A escravidão no Brasil radicaliza, como mostra o escritor e jornalista Laurentino Gomes que acaba de lançar o volume 1 de sua trilogia Escravidão. Segundo ele, o resultado deste estudo pode ser visto em todos os cenários da vida brasileira. Há um desnível imenso. E isto vale para qualquer item: renda, moradia, educação, segurança. Olhe para as periferias, para as favelas, os presídios. Os negros estão sempre nas piores condições. O que é um absurdo, vista sua importância central na cultura, na política e na economia nacionais. A escravidão e o preconceito permanecem no DNA da sociedade brasileira, diz Laurentino.

Ágatha Félix seria apenas mais uma criança negra assassinada. Desta vez as circunstâncias e os protestos de familiares e moradores tornaram seu corpo um cadáver ilustre, que não mais podia ser escondido. Como fez o cineasta italiano Francesco Rosi em Cadáveres ilustres, reconstituição do assassinato de três juízes pela máfia. No complexo do Alemão, o crime teve testemunhas que desconstroem a farsa da troca de tiros entre poli-cias militares e bandidos. A população sabe quem é o responsável e gritou seu nome no enterro. Nas faixas, estava escrito Wilson Witzel, governador assassino.

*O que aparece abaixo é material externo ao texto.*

(** * narps_open.runner: a shallow embedding of [PipelineRunner]

    The development follows [src/narps_open/runner.py].  Python objects are
    modelled by records and inductive types, exceptions by an explicit
    [result] type, mutation of the runner by state passing, and the calls
    made to external collaborators (the pipeline's stage producers, nipype's
    [Workflow.run], [print]) by a trace of events. *)

From Stdlib Require Import ZArith Lia Ascii String DecimalString DecimalPos.
From stdpp Require Import base decidable option list gmap strings.

Set Warnings "-register-all".

Local Open Scope Z_scope.
Local Open Scope string_scope.

(** ** Exceptions and results *)

(** The exception classes the runner raises or lets through, with their
    message.  [OtherError] stands for anything raised by a collaborator
    (a failing workflow, a failing import). *)
Inductive Exception : Type :=
  | KeyError (msg : string)
  | NotImplementedError (msg : string)
  | AttributeError (msg : string)
  | ValueError (msg : string)
  | IndexError (msg : string)
  | OtherError (cls msg : string).

Inductive result (A : Type) : Type :=
  | Ok (a : A)
  | Raise (e : Exception).
Arguments Ok {A} a.
Arguments Raise {A} e.

Definition bind_result {A B : Type} (r : result A) (k : A -> result B) : result B :=
  match r with
  | Ok a => k a
  | Raise e => Raise e
  end.

(** A computation over a mutable state [S] that may raise: the state reached
    is returned in both cases, as the mutations made before a [raise] stay. *)
Definition M (S A : Type) : Type := S -> S * result A.
(** * User accounts and authentication: controllers/auth.js and routes/auth.js

    A shallow embedding of the Express controllers of the account service
    and of the route table that guards them, with the user collection as a
    finite map from ids to stored fields.  The handlers are transcribed
    from [src/controllers/auth.js], the route chains from
    [src/routes/auth.js].  The Mongoose model (models/User.js) and the
    middleware (middleware/auth.js) are not part of the sources at hand and
    are modelled from the specification; each such definition says so. *)

From Stdlib Require Import ZArith.
From stdpp Require Import base option strings list gmap pretty.

Open Scope Z_scope.
Open Scope string_scope.

(** ** JSON values and JavaScript truthiness *)

(** The scalar values a parsed JSON body can hold.  A key that is absent
    from a body reads as [undefined], which is [None] here. *)
Inductive jsval :=
  | JNull
  | JBool (b : bool)
  | JNum (n : Z)
  | JStr (s : string).

Global Instance jsval_eq_dec : EqDecision jsval.
Proof. solve_decision. Defined.

(** [!v] is false exactly on truthy values. *)
Definition truthy (v : option jsval) : bool :=
  match v with
  | None => false
  | Some JNull => false
  | Some (JBool b) => b
  | Some (JNum n) => negb (Z.eqb n 0)
  | Some (JStr s) => negb (String.eqb s "")
  end.

Definition is_string (v : option jsval) : bool :=
  match v with
  | Some (JStr _) => true
  | _ => false
  end.

(** The cast a string-typed schema path applies to an incoming value:
    strings are kept, numbers and booleans are printed, null is refused. *)
Definition castString (v : jsval) : option string :=
  match v with
  | JStr s => Some s
  | JNum n => Some (pretty n)
  | JBool b => Some (if b then "true" else "false")
  | JNull => None
  end.

Abbreviation Body := (gmap string jsval).
Abbreviation Fields := (gmap string string).

(** ** Documents, errors, tokens *)

(** A user document as a handler holds it: its id, the values of its
    paths, and whether a pending assignment failed to cast (such a
    document is refused by [save]). *)
Record Document := mkDocument {
  doc_id : string;
  doc_fields : Fields;
  doc_invalid : bool
}.

Global Instance Document_eq_dec : EqDecision Document.
Proof. solve_decision. Defined.

(** What [res.json] serialises of a document. *)
Definition toJSON (d : Document) : string * Fields := (doc_id d, doc_fields d).

(** A thrown JavaScript error.  [err_keyValue] is the [keyValue] property,
    which only a duplicate-key error of the store carries. *)
Record JsError := mkError {
  err_name : string;
  err_keyValue : option Body
}.
(** C7.  The ranges are RPC = [1, 0x7FFE] and NONRPC = [0x8000, 0xFFFD],
    both ends included; 0xFFFE is in neither, and (being no wildcard) a
    resource id 0xFFFE on the source side or on the destination side makes
    every rule false, whatever the other side is: classification fails. *)
Theorem resource_0xFFFE_matches_nothing :
  WILDCARD_RESOURCE_ID <> 0xFFFE ->
  (forall x, range_contains x rpc_range = true <-> 1 <= x <= 0x7FFE)
  /\ (forall x, range_contains x nonrpc_range = true <-> 0x8000 <= x <= 0xFFFD)
  /\ range_contains 0xFFFE rpc_range = false
  /\ range_contains 0xFFFE nonrpc_range = false
  /\ (forall source sink,
        resource_id source = 0xFFFE ->
        get_listener_message_type source sink = inl wrong_combination)
  /\ (forall source sink,
        resource_id sink = 0xFFFE ->
        get_listener_message_type source (Some sink) = inl wrong_combination).
Proof.
  intros Hw.
  assert (Hwb : (0xFFFE =? WILDCARD_RESOURCE_ID) = false)
    by (apply N.eqb_neq; congruence).
  split; [| split; [| split; [| split; [| split]]]].
  - intros x. unfold range_contains, rpc_range; simpl.
    rewrite andb_true_iff, N.leb_le, N.ltb_lt. lia.
  - intros x. unfold range_contains, nonrpc_range; simpl.
    rewrite andb_true_iff, N.leb_le, N.ltb_lt. lia.
  - reflexivity.
  - reflexivity.
  - intros source [sink |] Hs.
    + rewrite classify_with_sink; cbv zeta.
      unfold Spec.Publish, Spec.Notification, Spec.Request, Spec.Response,
        Spec.WILDCARD.
      rewrite Hs, Hwb. simpl.
      now rewrite !andb_false_r.
    + rewrite classify_without_sink. unfold Spec.WILDCARD.
      now rewrite Hs, Hwb.
  - intros source sink Hd.
    rewrite classify_with_sink; cbv zeta.
    unfold Spec.Publish, Spec.Notification, Spec.Request, Spec.Response,
      Spec.WILDCARD.
    rewrite Hd, Hwb. simpl.
    now rewrite !andb_false_r.
Qed.

End ClassifierClaims.

(** ** Priority mapping *)

(** C9.  The priority mapping is total on the eight values of [UPriority]
    (the dictionary lookup never raises) and is the table
    CS0 -> Background, CS1 -> DataLow, CS2 -> Data, CS3 -> DataHigh,
    CS4 -> InteractiveLow, CS5 -> InteractiveHigh, CS6 -> RealTime,
    Unspecified -> DataLow. *)
Theorem map_zenoh_priority_table (upriority : UPriority) :
  ZenohUtils.map_zenoh_priority upriority =
    inr match upriority with
        | UPRIORITY_CS0 => BACKGROUND
        | UPRIORITY_CS1 => DATA_LOW
        | UPRIORITY_CS2 => DATA
        | UPRIORITY_CS3 => DATA_HIGH
        | UPRIORITY_CS4 => INTERACTIVE_LOW
        | UPRIORITY_CS5 => INTERACTIVE_HIGH
        | UPRIORITY_CS6 => REAL_TIME
        | UPRIORITY_UNSPECIFIED => DATA_LOW
        end.
Proof. destruct upriority; reflexivity. Qed.

(** ** Upper-case hexadecimal numerals *)

Lemma hex_upper_read_back (d : Hexadecimal.uint) :
  hex_uint_of_string_upper (string_of_hex_uint_upper d) = Some d.
Proof. induction d; simpl; rewrite ?IHd; reflexivity. Qed.

Lemma hex_upper_nonempty (d : Hexadecimal.uint) :
  d <> Nil -> string_of_hex_uint_upper d <> EmptyString.
Proof. destruct d; simpl; congruence. Qed.

Lemma to_hex_uint_nonnil (n : N) : N.to_hex_uint n <> Nil.
Proof.
  destruct n as [| p]; simpl.
  - discriminate.
  - apply HexadecimalPos.Unsigned.to_uint_nonnil.
Qed.

(** Reading [format_X n] back gives [n]. *)
Lemma format_X_value (n : N) : int_of_upper_hex (format_X n) = Some n.
Proof.
  unfold int_of_upper_hex, format_X.
  destruct (string_of_hex_uint_upper (N.to_hex_uint n)) eqn:Hs.
  - exfalso. revert Hs. apply hex_upper_nonempty, to_hex_uint_nonnil.
  - rewrite <- Hs, hex_upper_read_back. simpl.
    now rewrite HexadecimalN.Unsigned.of_to.
Qed.

Lemma nzhead_no_leading_zero (d : Hexadecimal.uint) :
  match nzhead d with D0 _ => False | _ => True end.
Proof. induction d; simpl; trivial. Qed.

Lemma unorm_leading_digit (d : Hexadecimal.uint) :
  unorm d = D0 Nil \/ match unorm d with Nil | D0 _ => False | _ => True end.
Proof.
  unfold unorm. pose proof (nzhead_no_leading_zero d) as H.
  destruct (nzhead d); auto.
Qed.

(** [format_X n] carries no padding. *)
Lemma format_X_unpadded (n : N) : KeySpec.unpadded (format_X n).
Proof.
  unfold KeySpec.unpadded, format_X.
  assert (Hn : N.to_hex_uint n = unorm (N.to_hex_uint n)).
  { rewrite <- HexadecimalN.Unsigned.to_of.
    now rewrite HexadecimalN.Unsigned.of_to. }
  rewrite Hn.
  destruct (unorm_leading_digit (N.to_hex_uint n)) as [-> | H].
  - now left.
  - right. destruct (unorm (N.to_hex_uint n)); try contradiction;
      simpl; eexists _, _; (split; [reflexivity | discriminate]).
Qed.

Lemma format_X_renders (wildcard value : N) :
  KeySpec.renders wildcard value
    (if value =? wildcard then "*" else format_X value).
Proof.
  unfold KeySpec.renders.
  destruct (value =? wildcard); [reflexivity |].
  split; [apply format_X_value | apply format_X_unpadded].
Qed.

(** ** Key mapping *)

Section KeyMappingClaims.
Context {F : UriFactory}.

Import ZenohUtils.

(** C6.  The key segment of one address is
    authority/entity_id/entity_major_version/resource_id, where the
    authority is the address's own when it is not empty and the default one
    otherwise, and each numeric field is rendered as [*] when it equals its
    wildcard and as its unpadded upper-case hexadecimal numeral otherwise. *)
Theorem uri_to_zenoh_key_segments (default_authority : string) (addr : UUri) :
  exists entity version resource,
    uri_to_zenoh_key default_authority addr =
      KeySpec.authority_segment default_authority addr
        ++ "/" ++ entity ++ "/" ++ version ++ "/" ++ resource
    /\ KeySpec.renders WILDCARD_ENTITY_ID (ue_id addr) entity
    /\ KeySpec.renders WILDCARD_ENTITY_VERSION (ue_version_major addr) version
    /\ KeySpec.renders WILDCARD_RESOURCE_ID (resource_id addr) resource.
Proof.
  unfold uri_to_zenoh_key; cbv zeta.
  do 3 eexists.
  split; [reflexivity |].
  repeat split; apply format_X_renders.
Qed.

Lemma UUri_eqb_eq (a b : UUri) : UUri_eqb a b = true <-> a = b.
Proof.
  unfold UUri_eqb. rewrite !andb_true_iff, String.eqb_eq, !N.eqb_eq.
  destruct a, b; simpl. split.
  - intros [[[-> ->] ->] ->]. reflexivity.
  - intros [= -> -> -> ->]. auto.
Qed.

(** With a destination that is not the empty address, the destination
    segment is the key segment of that address. *)
Lemma to_zenoh_key_string_with_destination
    (default_authority : string) (src dst : UUri) :
  dst <> UUri_default ->
  to_zenoh_key_string default_authority src (Some dst) =
    "up/" ++ uri_to_zenoh_key default_authority src
      ++ "/" ++ uri_to_zenoh_key default_authority dst.
Proof.
  intros Hne. unfold to_zenoh_key_string.
  destruct (UUri_eqb dst UUri_default) eqn:He; [| reflexivity].
  apply UUri_eqb_eq in He. contradiction.
Qed.

(** C3, as amended.  When the destination is absent, or is the empty
    address [UUri()], the destination segment is the literal
    [{}/{}/{}/{}] and the key is "up/" + source segment + "/" + that
    literal. *)
Theorem to_zenoh_key_string_without_destination
    (default_authority : string) (src : UUri) (dst : option UUri) :
  dst = None \/ dst = Some UUri_default ->
  to_zenoh_key_string default_authority src dst =
    "up/" ++ uri_to_zenoh_key default_authority src ++ "/" ++ "{}/{}/{}/{}".
Proof. intros [-> | ->]; reflexivity. Qed.

End KeyMappingClaims.

(** ** The attribute attachment codec *)

(** Case analysis on what is known of the chunks of a buffer. *)
Ltac chunk_facts :=
  repeat match goal with
    | H : _ /\ _ |- _ => destruct H
    | H : _ \/ _ |- _ => destruct H
    | H : exists _, _ |- _ => destruct H
    | H : nth_error _ _ = _ |- _ => progress cbn in H
    | H : (List.length _ < _)%nat |- _ => progress cbn in H
    | H : Some _ = Some _ |- _ => injection H as H; subst
    | H : inr _ = inr _ |- _ => injection H as H; subst
    | H : inl _ = inl _ |- _ => injection H as H; subst
    end;
  try discriminate; try congruence; try lia.

Section AttachmentClaims.
Context {UAttributes : Type} {M : ProtoMessage UAttributes}.
Context {ZBytes : Type} {Z : ZBytesLike ZBytes}.
Context {E : UStatusErrorText}.

Import ZenohUtils.

Lemma encode_chunks (uattributes : UAttributes) :
  uattributes_to_attachment uattributes =
    inr [[x01]; SerializeToString uattributes].
Proof. reflexivity. Qed.
(** A call that waits for the promise [p0], or has waited for it. *)
Definition follower (creds : Js.obj) (p0 : nat) (st : state) : Prop :=
  st = AwaitLock creds p0 ∨ st = AwaitTokenAfter creds ∨ ∃ r, st = Returned (Some r).

(** Calls for one key made while the first of them is in flight: the first
    call holds the marker with the promise [promises w0]; while it is
    suspended all others wait for that promise; the token endpoint was called
    at most once since [w0]. *)
Definition coordinated (key : string) (creds : Js.obj) (w0 : world) (s : system) : Prop :=
  (length (exchanges (shared s)) ≤ S (length (exchanges w0)))%nat
  ∧ match tasks s with
    | [] => shared s = w0
    | leader :: ws =>
        (holder leader = Some (key, promises w0)
         ∧ refreshLocks (shared s) !! key = Some (promises w0)
         ∧ (promises w0 ∉ resolved (shared s))
         ∧ Forall (λ st, st = AwaitLock creds (promises w0)) ws
         ∧ (asked leader = false →
            length (exchanges (shared s)) = length (exchanges w0)))
        ∨ ((∃ r, leader = Returned (Some r))
           ∧ promises w0 ∈ resolved (shared s)
           ∧ Forall (follower creds (promises w0)) ws)
    end.

(** What a call knows of the credentials and of the store at its [await]. *)
Definition agrees (creds : Js.obj) (w : world) (st : state) : Prop :=
  match st with
  | AwaitLock c _ | AwaitTokenAfter c | AwaitToken _ _ c _ _ => c = creds
  | AwaitExchange _ _ c => c = creds ∧ Js.truthy_str (current_token w) = true
  | AwaitPersist _ _ c token _ => c = creds ∧ token ≠ ""
  | AwaitTokenCatch _ _ _ => Js.truthy_str (current_token w) = true
  | Returned (Some r) => Js.get r "access_token" = expected creds w
  | Returned None => True
  end.

(** The store has at most its one row, and every call [agrees]. *)
Definition agreed (creds : Js.obj) (s : system) : Prop :=
  Store.singleton (tokens (shared s)) ∧ Forall (agrees creds (shared s)) (tasks s).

Dificilmente a sueca Greta Thunberg, 16 anos, terá o mesmo destino. Ele mora em outro Complexo. Descoberta cedo, tornou-se um fenômeno midiático mundial. Sua voz e sua carinha de moça zangada são vistos nas redes centenas de milhares de vezes todos os dias. Deu início ao movimento Global Greve pelo Futuro, inspirando milhões de jovens em todo planeta. Já recebeu um Nobel alternativo. Aos senhores responsáveis pelo aumento da emissão de gases de efeito estufa, ela apontou o dedinho e disse: “A mu-dança virá, quer vocês queiram ou não”. É o que vamos pagar para ver.